Further up the stack, many standards already allow for selectable algorithms and for negotiated selection of them at run time. That’s harder to do with digital signature applications, because in this kind of context there isn’t normally a way to negotiate algorithms. This means, for example, that public suppliers of digital certificates probably won’t be able to shift from SHA-1 very soon, as many of the systems that use their certificates (browsers, for example) are based on cryptographic libraries that don’t support anything stronger than SHA-1 today.

One place where there seems to be a complete absence of a “Plan B” at present is the joint IETF/W3C standard for digital signatures in XML (XMLDSIG).
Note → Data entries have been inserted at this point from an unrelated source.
(* ===== verification/ServerRelay.v ===== *)
(** * Relaying between clients and controllers (src/core/server.c)

    Requests and WebSocket messages go to a controller under an in-flight id; its frames
    come back by id and become an atomic response, a streamed one, or WebSocket frames. *)
From S2P Require Import Prelude Update Err Slice Http HttpRequest Wire Ws Inflight ServerState.
From S2P Require Import ServerConn.
Open Scope Z_scope.

Section relay.
  Context {tls : Type} {TE : TlsEngine tls}.
  Variable tdefl_compress : bytes -> option bytes.
  Variable mz_crc32 : bytes -> Z.
  (** BearSSL's SHA-1, as in [Ws]. *)
  Variable br_sha1 : bytes -> bytes.
  Local Abbreviation M := (St (gateway tls)).
  Local Abbreviation conn_respond := (conn_respond tdefl_compress mz_crc32).
  Local Abbreviation respond_and_flush := (respond_and_flush tdefl_compress mz_crc32).

(** server.c:432-438 [gw_conn_for_id] on the gateway's table. *)
Definition conn_for_id (id : Z) : M (option conn_ptr) :=
  load (fun g => gw_conn_for_id (g_slots g) id).

(** server.c:443-444 [gw_deliver]. The request of an id is done: its slot is free, its
    connection no longer in flight. *)
Definition release_id (id : Z) (p : conn_ptr) : M unit :=
  free_slot (slot_of id) ;;; upd_conn p (fun c => c <| c_inflight := false |>).

(** server.c:453-459 [gw_deliver, header merge]. As much of the controller's headers as the
    512-byte array has room for. *)
Definition merge_headers (extra hdrs : bytes) : M bytes :=
  if (length hdrs =? 0)%nat then ret extra else
  let el := Z.of_nat (length extra) in
  let room := u64 (512 - el) in
  let n := if Z.of_nat (length hdrs) <? u64 (room - 1) then Z.of_nat (length hdrs)
           else if 0 <? room then room - 1 else 0 in
  ensure (el + n + 1 <=? 512) ;;;
  ret (cstr (extra ++ take (Z.to_nat n) hdrs)).

(** server.c:440-463 [gw_deliver] *)
Definition gw_deliver (id : Z) (payload : bytes) : M unit :=
  let* c := conn_for_id id in
  match c with None => ret tt | Some p =>
  release_id id p ;;;
  let* d := load (fun _ => ntc_wire_decode_response_ex payload) in
  match d with
  | None => let* _ := respond_and_flush p 502 (qs "{'error':'bad upstream response'}") in ret tt
  | Some (status, ctype, body, hdrs) =>
      rec_status status ;;;
      let* c := get_conn p in
      let* extra := merge_headers (c_extra_headers c) hdrs in
      put_conn p (c <| c_extra_headers := extra |>) ;;;
      let* r := conn_respond p status ctype body in
      if negb (r =? 0) then conn_close p else
      let* _ := conn_flush p in ret tt
  end end.

(** server.c:494-519 [gw_deliver_begin] *)
Definition gw_deliver_begin (id : Z) (payload : bytes) : M unit :=
  let* c := conn_for_id id in
  match c with None => ret tt | Some p =>
  let* d := load (fun _ => ntc_wire_decode_response_begin payload) in
  match d with
  | None =>
      release_id id p ;;;
      let* _ := respond_and_flush p 502 (qs "{'error':'bad stream begin'}") in ret tt
  | Some (status, flags, ctype) =>
      rec_status status ;;;
      let sse := negb (Z.land flags NTC_STREAM_FLAG_SSE =? 0) in
      upd_conn p (fun c => c <| c_streaming := true |> <| c_stream_sse := sse |>
                             <| c_state := CS_STREAM |>) ;;;
      let* c := get_conn p in
      let* arena_ok := ask_alloc in
      let '(e, head) := ntc_http_format_stream_head arena_ok status (ntc_http_status_text status) ctype sse
                          (if (length (c_extra_headers c) =? 0)%nat then None
                           else Some (c_extra_headers c)) in
      if bool_decide (e <> NTC_OK) then conn_close p else
      let* mw := gets g_access_log in
      (if negb (c_is_admin c) && negb (c_logged c) && bool_decide (mw <> None) then
         ntc_mw_after (c_log_method c) (c_log_path c) (c_request_id c) status ;;;
         upd_conn p (fun c => c <| c_logged := true |>)
       else ret tt) ;;;
      upd_conn p (fun c => c <| c_stream_head_sent := true |>) ;;;
      let* _ := stream_push p head in ret tt
  end end.

(** server.c:521-536 [gw_deliver_chunk] *)
Definition gw_deliver_chunk (id : Z) (payload : bytes) : M unit :=
  let* c := conn_for_id id in
  match c with None => ret tt | Some p =>
  let* c := get_conn p in
  if negb (c_streaming c) then ret tt else
  let* d := load (fun _ => ntc_wire_decode_chunk payload) in
  match d with
  | None => ret tt
  | Some data =>
      if (length data =? 0)%nat then ret tt else
      if c_stream_sse c then let* _ := stream_push p data in ret tt else
      let* r := stream_push p (snprintf 32 (fmt_x (Z.of_nat (length data)) ++ crlf)) in
      if r <? 0 then ret tt else
      let* r := stream_push p data in
      if r <? 0 then ret tt else
      let* _ := stream_push p crlf in ret tt
  end end.

(** server.c:538-547 [gw_deliver_end] *)
Definition gw_deliver_end (id : Z) : M unit :=
  let* c := conn_for_id id in
  match c with None => ret tt | Some p =>
  release_id id p ;;;
  let* c := get_conn p in
  if negb (c_streaming c) then conn_close p else
  upd_conn p (fun c => c <| c_stream_ended := true |>) ;;;
  let* _ := stream_push p (if c_stream_sse c then [] else bs "0" ++ crlf ++ crlf) in ret tt
  end.

(** server.c:552-565 [gw_ws_deliver] *)
Definition gw_ws_deliver (id : Z) (payload : bytes) : M unit :=
  let* c := conn_for_id id in
  match c with None => ret tt | Some p =>
  let* c := get_conn p in
  if negb (c_is_ws c) then ret tt else
  let* d := load (fun _ => ntc_wire_decode_ws_msg payload) in
  match d with
  | None => ret tt
  | Some (opcode, data) =>
      let wsop := if opcode =? NTC_WS_BIN then NTC_WS_BIN else NTC_WS_TEXT in
      let* ok := ask_alloc in
      if negb ok then ret tt else
      let cap := (length data + 16)%nat in
      let* r := load (fun _ => ntc_ws_encode wsop data (replicate cap 0) cap) in
      let '(frame, fn) := r in
      if 0 <? fn then let* _ := stream_push p (take (Z.to_nat fn) frame) in ret tt else ret tt
  end end.

(** server.c:568-581 [gw_ws_deliver_close] *)
Definition gw_ws_deliver_close (id : Z) : M unit :=
  let* c := conn_for_id id in
  match c with None => ret tt | Some p =>
  release_id id p ;;;
  let* r := load (fun _ => ntc_ws_encode NTC_WS_CLOSE [] (replicate 4 0) 4) in
  let '(cf, cn) := r in
  if 0 <? cn then
    upd_conn p (fun c => c <| c_stream_ended := true |>) ;;;
    let* _ := stream_push p (take (Z.to_nat cn) cf) in ret tt
  else conn_close p
  end.

(** server.c:615-624 [on_ws_readable, relay]. One data message to the controller. *)
Definition ws_relay (c : conn tls) (op : Z) (pay : bytes) : M unit :=
  match c_wait_ctrl c with
  | Some k =>
      if negb (c_inflight c) then ret tt else
      let opcode := if op =? NTC_WS_BIN then NTC_WS_BIN else NTC_WS_TEXT in
      let cap := (length pay + 16)%nat in
      let* ok := ask_alloc in
      if negb ok then ret tt else
      let* r := load (fun _ => ntc_wire_encode_ws_msg opcode pay (replicate cap 0) cap) in
      let '(enc, pn) := r in
      if 0 <? pn then
        let* ok := ctrl_queue k NTC_MSG_WS_MSG (c_req_id c) (take (Z.to_nat pn) enc) in
        if ok : bool then let* _ := ctrl_update_poll k in ret tt else ret tt
      else ret tt
  | None => ret tt
  end.

(** server.c:597-626 [on_ws_readable, frame loop]. [None] is the -1 result: the connection
    was closed. *)
Fixpoint ws_frames (fuel : nat) (p : conn_ptr) (off : nat) : M (option nat) :=
  match fuel with
  | O => fault
  | S f =>
      let* c := get_conn p in
      if negb (off <? length (c_rbuf c))%nat then ret (Some off) else
      let* r := load (fun _ => ntc_ws_decode (drop off (c_rbuf c))) in
      match r with
      | WsMore => ret (Some off)
      | WsError => conn_close p ;;; ret None
      | WsFrame buf consumed op fin pay =>
          put_conn p (c <| c_rbuf := take off (c_rbuf c) ++ buf |>) ;;;
          if op =? NTC_WS_CLOSE then conn_close p ;;; ret None
          else if op =? NTC_WS_PING then
            let pl := if (125 <? length pay)%nat then 0%nat else length pay in
            let* e := load (fun _ => ntc_ws_encode NTC_WS_PONG (take pl pay) (replicate 160 0) 160) in
            let '(pong, pn) := e in
            if 0 <? pn then
              let* r := stream_push p (take (Z.to_nat pn) pong) in
              if r <? 0 then ret None else ws_frames f p (off + consumed)
            else ws_frames f p (off + consumed)
          else if op =? NTC_WS_PONG then ws_frames f p (off + consumed)
          else ws_relay c op pay ;;; ws_frames f p (off + consumed)
      end
  end.

(** server.c:585-630 [on_ws_readable] *)
Definition on_ws_readable (p : conn_ptr) : M Z :=
  let* c := get_conn p in
  let* ins := gets g_recvs in
  let '(how, buf, ins) := recv_loop ins (c_rbuf c) NTC_CONN_RBUF in
  modify (fun g => g <| g_recvs := ins |>) ;;;
  put_conn p (c <| c_rbuf := buf |>) ;;;
  match how with
  | RecvEndFull | RecvEndEof | RecvEndError => conn_close p ;;; ret (-1)
  | RecvEndAgain =>
      let* r := ws_frames (S (length buf)) p 0 in
      match r with
      | None => ret (-1)
      | Some off =>
          if (0 <? off)%nat then
            upd_conn p (fun c => c <| c_rbuf := drop off (c_rbuf c) |>) ;;; ret 0
          else ret 0
      end
  end.

(** ** Services *)

(** server.c:1585-1588 [svc_pick, loop] *)
Fixpoint svc_pick_loop (ks : list nat) (svc : service) (n : Z) : option (option ctrl_ptr * service) :=
  match ks with
  | [] => Some (None, svc)
  | k :: ks =>
      let i := Z.rem (s_rr svc + Z.of_nat k) n in
      if i <? 0 then None else
      c ← s_conns svc !! Z.to_nat i;
      match c with
      | Some ct => Some (Some ct, svc <| s_rr := Z.rem (i + 1) n |>)
      | None => svc_pick_loop ks svc n
      end
  end.

(** server.c:1584-1584 [svc_pick, n] *)
Definition svc_n (svc : service) : Z := if 0 <? s_replicas svc then s_replicas svc else 1.

(** server.c:1583-1590 [svc_pick] *)
Definition svc_pick (svc : service) : option (option ctrl_ptr * service) :=
  let n := svc_n svc in svc_pick_loop (seq 0 (Z.to_nat n)) svc n.

Definition get_service (i : nat) : M service := load (fun g => g_services g !! i).
Definition put_service (i : nat) (svc : service) : M unit :=
  store (fun g => _ ← g_services g !! i; Some (g <| g_services := <[i := svc]> (g_services g) |>)).

(** server.c:771-771 [gw_forward, target]. The replica a request goes to. *)
Definition pick_target (i : nat) : M (option ctrl_ptr) :=
  let* svc := get_service i in
  if s_disabled svc then ret None else
  let* r := load (fun _ => svc_pick svc) in
  let '(target, svc) := r in
  put_service i svc ;;; ret target.

(** server.c:264-270 [gw_alloc_id] on the gateway's table. *)
Definition alloc_id (p : conn_ptr) : M (option Z) :=
  let* r := load (fun g => gw_alloc_id (g_slots g) p) in
  match r with
  | None => ret None
  | Some (id, t) => modify (fun g => g <| g_slots := t |>) ;;; ret (Some id)
  end.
The published standard from 2002 (also RFC 3275) only discusses SHA-1. Moving away from this position requires several steps:

  • Implementation of additional algorithms in the basic cryptographic libraries such as OpenSSL (already true for some libraries, OpenSSL has code checked in but not released). [20050421: OpenSSL change log indicates this is scheduled for the 0.9.8 release.]
  • A specification of URIs naming additional algorithms for XMLDSIG (Don Eastlake has an Internet Draft on this dating from last year.) [20050421: this is now RFC 4051.]
  • Access to those algorithms from XMLDSIG implementations, such as Apache XML Security.
  • Either:
    • Some sort of standard specifying that XMLDSIG implementations should implement additional algorithms, or
    • A similar kind of must-implement agreement even higher in the stack, in my area of interest either at the level of SAML or Shibboleth.
  • Last but not least: everyone installs new versions of all of the above.

None of this sounds like it is going to happen overnight. It is important that it all happens some time soon, though, as the general feeling seems to be that it is likely that further progress will be made against SHA-1; it is just the timing that is unknown.

Neci Feihsi

Posted on February 18, 2005 at 15:23

I got an interesting phish in today’s e-mail. Here’s how it looked in Thunderbird:

Dera Baalcrys Membre,

Tsih eamil was setn by the Braclays svreer
to verify yoru eiaml addrsse.

…and so on. My initial fears that the bad guys have finally lost it and just given up were allayed when I looked at the actual source of the message:

Content-Type: text/html; charset=iso-8859-1
Content-Transfer-Encoding: 7bit
…
De‮ra‬ Ba‮alcr‬ys
Memb‮re‬,

What is going on here? The message body is an attempt at Unicode. Code point 8238 is “right-to-left override”; code point 8236 is “pop directional formatting”. The sections contained within the “‮‬” groups are therefore supposed to be printed backwards.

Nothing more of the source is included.